Soudain, la porte de la cave s’ouvrit avec fracas. Deux policiers, avec des lampes torches éblouissantes, ont fait irruption dans les lieux. La panique a éclaté. Cadu a essayé de courir, mais a été maîtrisé. Les rires se sont transformés en cris, l’excitation en terreur.

Enzo, qui n’avait pas participé activement, a été emmené avec les autres. Au poste de police, sous la lumière froide et impersonnelle, il a regardé ses amis. Ce n’étaient plus les fanfarons du viaduc. Ce n’étaient que des garçons effrayés, menottés.

L’un des policiers, un homme plus âgé avec un regard fatigué, a regardé Enzo. “Tu n’as pas l’air d’être comme eux, garçon. Qu’est-ce que tu faisais là ?”
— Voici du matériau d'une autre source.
(* ===== verification/PlatformPath.v ===== *)
(** The dialect-explicit part of [cageforge-path]: lexical path keys that do not
    depend on the host, used by portable configuration. *)

From Stdlib Require Import Ascii String Lia.
From stdpp Require Import base list strings option sets.
From S2P Require Import Prelude Text NativePath.

Section platform_path.
Context {U : Unicode}.

Inductive PathDialect := Posix | Windows.

#[global] Instance PathDialect_eq_dec : EqDecision PathDialect.
Proof. solve_decision. Defined.

Inductive PlatformComponentKey :=
  | PPrefix (value : string)
  | PRoot
  | PParent
  | PNormal (value : string).

#[global] Instance PlatformComponentKey_eq_dec : EqDecision PlatformComponentKey.
Proof. solve_decision. Defined.

Record PlatformPathKey := {
  ppk_dialect : PathDialect;
  ppk_components : list PlatformComponentKey
}.

#[global] Instance PlatformPathKey_eq_dec : EqDecision PlatformPathKey.
Proof. solve_decision. Defined.

Definition BACKSLASH : ascii := "\".

Definition is_separator (dialect : PathDialect) (character : ascii) : bool :=
  match dialect with
  | Posix => Ascii.eqb "/" character
  | Windows => Ascii.eqb "/" character || Ascii.eqb BACKSLASH character
  end.

(** [[a, ':', ..]] with an ASCII letter [a] *)
Definition has_drive (value : string) : bool :=
  match value with
  | String a (String b _) => is_ascii_alphabetic a && Ascii.eqb b ":"
  | _ => false
  end.

Definition is_absolute_text (value : string) (dialect : PathDialect) : bool :=
  match dialect with
  | Posix => starts_with_char "/" value
  | Windows =>
      starts_with "\\" value || starts_with "//" value
      || ((3 <=? String.length value)%nat && has_drive value
          && match String.get 2 value with
             | Some c => Ascii.eqb c "/" || Ascii.eqb c BACKSLASH
             | None => false
             end)
  end.

(** The scan of [contains_parent_traversal_text]; the end of the text stands for
    the separator the source chains after the last character. *)
Fixpoint traversal_scan (sep : ascii -> bool) (component value : string) : bool :=
  match value with
  | EmptyString => bool_decide (component = "..")
  | String character rest =>
      if sep character then
        if bool_decide (component = "..") then true else traversal_scan sep "" rest
      else traversal_scan sep (component +:+ String character "") rest
  end.

Definition contains_parent_traversal_text (value : string) (dialect : PathDialect) : bool :=
  traversal_scan (is_separator dialect) "" value.

Definition lexical_posix_components (value : string) : list PlatformComponentKey :=
  let root := if starts_with_char "/" value then [PRoot] else [] in
  foldl (fun components component =>
           if bool_decide (component = "" \/ component = ".") then components
           else if bool_decide (component = "..") then components ++ [PParent]
           else components ++ [PNormal component])
        root (str_split "/" value).

(** [value.get(..n).is_some_and(|prefix| prefix.eq_ignore_ascii_case(p))] *)
Definition prefix_is (value : string) (n : nat) (p : string) : bool :=
  match get_prefix n value with
  | Some prefix => eq_ignore_ascii_case prefix p
  | None => false
  end.

(** The verbatim and device prefixes of [lexical_windows_components] *)
Definition strip_device_prefix (value : string) : string :=
  if prefix_is value 8 "//?/unc/" || prefix_is value 8 "//./unc/" then "//" +:+ str_drop 8 value
  else if prefix_is value 4 "//?/" || prefix_is value 4 "//./" then str_drop 4 value
  else value.

Definition is_drive (piece : string) : bool := (String.length piece =? 2)%nat && has_drive piece.

Definition is_prefix_key (c : PlatformComponentKey) : bool :=
  match c with PPrefix _ => true | _ => false end.

(** One turn of the last loop of [lexical_windows_components] *)
Definition windows_push (components : list PlatformComponentKey) (component : string) :
  list PlatformComponentKey :=
  if bool_decide (component = "" \/ component = ".") then components
  else if is_drive component && existsb is_prefix_key components then components
  else if bool_decide (component = "..") then components ++ [PParent]
  else components ++ [PNormal (str_to_lowercase component)].

Definition lexical_windows_components (value : string) : list PlatformComponentKey :=
  let value := strip_device_prefix (replace_char BACKSLASH "/" value) in
  match str_split "/" value with
  | first :: parts =>
      if is_drive first then
        foldl windows_push
          (PPrefix (to_ascii_lowercase first)
           :: (if bool_decide (String.get 2 value = Some SEP) then [PRoot] else [])) parts
      else
        foldl windows_push
          (if starts_with "//" value then [PRoot; PPrefix "unc"] else []) (first :: parts)
  | [] => []
  end.

Definition lexical_text_components (value : string) (dialect : PathDialect) :
  list PlatformComponentKey :=
  match dialect with
  | Posix => lexical_posix_components value
  | Windows => lexical_windows_components value
  end.

Definition PlatformPathKey_new (value : string) (dialect : PathDialect) : PlatformPathKey :=
  {| ppk_dialect := dialect; ppk_components := lexical_text_components value dialect |}.

(** * The traversal scan finds the [..] pieces *)

Lemma traversal_scan_split sep component value :
  str_any sep component = false ->
  traversal_scan sep component value
  = existsb (fun p => bool_decide (p = "..")) (str_split_by sep (component +:+ value)).
Proof.
  revert component. induction value as [|a value IH]; intros component Hc; cbn [traversal_scan].
  - rewrite string_app_empty_r, str_split_no_sep by done. simpl. by rewrite orb_false_r.
  - destruct (sep a) eqn:Ha.
    + rewrite str_split_by_app by done. cbn [existsb].
      rewrite IH by done. by destruct (bool_decide (component = "..")).
    + rewrite IH.
      * by rewrite <- string_app_assoc.
      * by rewrite str_any_app, Hc; simpl; rewrite Ha.
Qed.

Lemma contains_parent_traversal_text_split value dialect :
  contains_parent_traversal_text value dialect = true <->
  ".." ∈ str_split_by (is_separator dialect) value.
Proof.
  unfold contains_parent_traversal_text. rewrite traversal_scan_split by done.
  change ("" +:+ value) with value. rewrite existsb_elem. split.
  - by intros (p & Hp & ->%bool_decide_eq_true).
  - intros H. exists "..". by rewrite bool_decide_eq_true.
Qed.

(** * POSIX keys *)

Definition posix_key (c : Component) : list PlatformComponentKey :=
  match c with
  | RootDir => [PRoot]
  | ParentDir => [PParent]
  | Normal s => [PNormal s]
  | _ => []
  end.

Lemma lexical_posix_components_eq value :
  lexical_posix_components value = mjoin (posix_key <$> lexical_components value).
Proof.
  rewrite lexical_components_parts. unfold lexical_posix_components, root_part, body_part, is_absolute.
  change (str_split SEP value) with (str_split "/" value).
  rewrite fmap_app, join_app.
  assert (mjoin (posix_key <$> (if starts_with_char SEP value then [RootDir] else []))
          = if starts_with_char "/" value then [PRoot] else []) as ->.
  { change SEP with "/"%char. by destruct (starts_with_char "/" value). }
  generalize (if starts_with_char "/" value then [PRoot] else []) as acc.
  induction (str_split "/" value) as [|p pieces IH]; intros acc; [by rewrite app_nil_r|].
  simpl foldl. rewrite IH.
  change (piece_component <$> p :: pieces) with (piece_component p :: (piece_component <$> pieces)).
  change (mjoin (piece_component p :: ?l)) with (piece_component p ++ mjoin l).
  rewrite fmap_app, join_app. unfold piece_component at 2.
  repeat case_bool_decide; simpl; by rewrite <- ?app_assoc.
Qed.

(** * Windows keys *)

Lemma ascii_lower_slash a : Ascii.eqb "/" (ascii_lower a) = Ascii.eqb "/" a.
Proof. by destruct a as [[] [] [] [] [] [] [] []]; vm_compute. Qed.

Lemma str_split_lowercase s :
  str_split "/" (to_ascii_lowercase s) = to_ascii_lowercase <$> str_split "/" s.
Proof.
  unfold str_split. induction s as [|a s IH]; [done|]. cbn [str_split_by to_ascii_lowercase str_map].
  rewrite ascii_lower_slash. fold (to_ascii_lowercase s). rewrite IH.
  destruct (Ascii.eqb "/" a); [done|].
  by destruct (str_split_by_cons (Ascii.eqb "/") s) as (p & ps & ->).
Qed.

Lemma str_split_replace value :
  str_split "/" (replace_char BACKSLASH "/" value) = str_split_by (is_separator Windows) value.
Proof.
  unfold str_split. induction value as [|a value IH]; [done|].
  unfold replace_char in *. cbn [str_map str_split_by]. rewrite IH. unfold is_separator.
  rewrite (Ascii.eqb_sym a).
  destruct (Ascii.eqb BACKSLASH a); [by rewrite orb_true_r|]. by rewrite orb_false_r.
Qed.

Lemma get_prefix_Some n s p : get_prefix n s = Some p -> s = p +:+ str_drop n s.
Proof.
  unfold get_prefix. repeat case_match; intros; simplify_eq; simpl;
    by rewrite <- (str_take_drop n s) at 1; f_equal.
Qed.

Lemma str_map_app_inv f s t1 t2 :
  str_map f s = t1 +:+ t2 -> exists s1 s2, s = s1 +:+ s2 /\ str_map f s1 = t1 /\ str_map f s2 = t2.
Proof.
  revert s; induction t1 as [|a t1 IH]; intros s H; [by exists "", s|].
  destruct s as [|b s]; [done|]. injection H as Ha H.
  apply IH in H as (s1 & s2 & -> & H1 & H2). exists (String b s1), s2. cbn. by rewrite Ha, H1.
Qed.

(** A prefix that spells [t] and a separator, whatever its case, contributes
    the pieces of [t] and nothing else. *)
Lemma parent_after_prefix n value t :
  prefix_is value n (t +:+ "/") = true -> to_ascii_lowercase t = t ->
  existsb (String.eqb "..") (str_split "/" t) = false ->
  ".." ∈ str_split "/" value <-> ".." ∈ str_split "/" (str_drop n value).
Proof.
  unfold prefix_is. destruct (get_prefix n value) as [p|] eqn:Hp; [|done]. intros He Ht Hn.
  apply get_prefix_Some in Hp. rewrite Hp at 1. clear Hp.
  generalize (str_drop n value) as rest. intros rest.
  apply bool_decide_eq_true in He. unfold to_ascii_lowercase in He, Ht.
  assert (str_map ascii_lower (t +:+ "/") = t +:+ "/") as Ht'.
  { rewrite <- Ht at 2. clear. induction t as [|a t IH]; [done|]. exact (f_equal (String _) IH). }
  rewrite Ht' in He. apply str_map_app_inv in He as (p1 & p2 & -> & H1 & H2).
  assert (p2 = "/") as ->.
  { destruct p2 as [|a [|? ?]]; simplify_eq/=. f_equal.
    assert (Ascii.eqb "/" a = true) as He by by rewrite <- ascii_lower_slash, H2.
    by apply Ascii.eqb_eq in He. }
  rewrite <- string_app_assoc. change ("/" +:+ rest) with (String "/" rest).
  rewrite str_split_app_sep, elem_of_app. split; [|by right]. intros [H|H]; [exfalso|done].
  assert (existsb (String.eqb "..") (str_split "/" t) = true); [|congruence].
  apply existsb_elem. exists "..". split; [|done].
  rewrite <- H1. fold to_ascii_lowercase. rewrite str_split_lowercase.
  apply list_elem_of_fmap. by exists "..".
Qed.

Lemma strip_device_prefix_parent value :
  ".." ∈ str_split "/" (strip_device_prefix value) <-> ".." ∈ str_split "/" value.
Proof.
  unfold strip_device_prefix.
  assert (forall rest, ".." ∈ str_split "/" ("//" +:+ rest) <-> ".." ∈ str_split "/" rest) as Hss.
  { intros rest. change (str_split "/" ("//" +:+ rest)) with ("" :: "" :: str_split "/" rest).
    rewrite !elem_of_cons. naive_solver. }
  destruct (prefix_is value 8 "//?/unc/") eqn:E1; [|
    destruct (prefix_is value 8 "//./unc/") eqn:E2; [|
      destruct (prefix_is value 4 "//?/") eqn:E3; [|
        destruct (prefix_is value 4 "//./") eqn:E4; [|done]]]]; simpl orb; cbv iota;
    rewrite ?Hss; symmetry.
  - by apply (parent_after_prefix 8 value "//?/unc").
  - by apply (parent_after_prefix 8 value "//./unc").
  - by apply (parent_after_prefix 4 value "//?").
  - by apply (parent_after_prefix 4 value "//.").
Qed.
Enzo ne parvint pas à répondre. Il voyait, avec une clarté terrible, le secret de la maison de la Folie. Son banquet était une fraude. Ses invités n’étaient pas les malins, les branchés. C’étaient les morts. Morts dans leurs rêves, morts dans leur liberté, morts dans leur avenir.

Madame Eliana est venue le chercher le lendemain matin. Elle ne l’a pas réprimandé. Elle l’a juste embrassé, une accolade qui disait “bienvenue de retour à la vie”.

En s’éloignant du poste de police, Enzo a regardé en arrière. Il ne savait pas ce qui allait arriver à Cadu et aux autres. Mais il savait qu’il avait été dans les profondeurs de l’enfer, et que, de justesse, il s’en était échappé. Les eaux volées pouvaient sembler douces un instant, mais le goût qu’elles laissaient était celui de la mort. Et lui, maintenant, n’avait soif que de la source de la vie.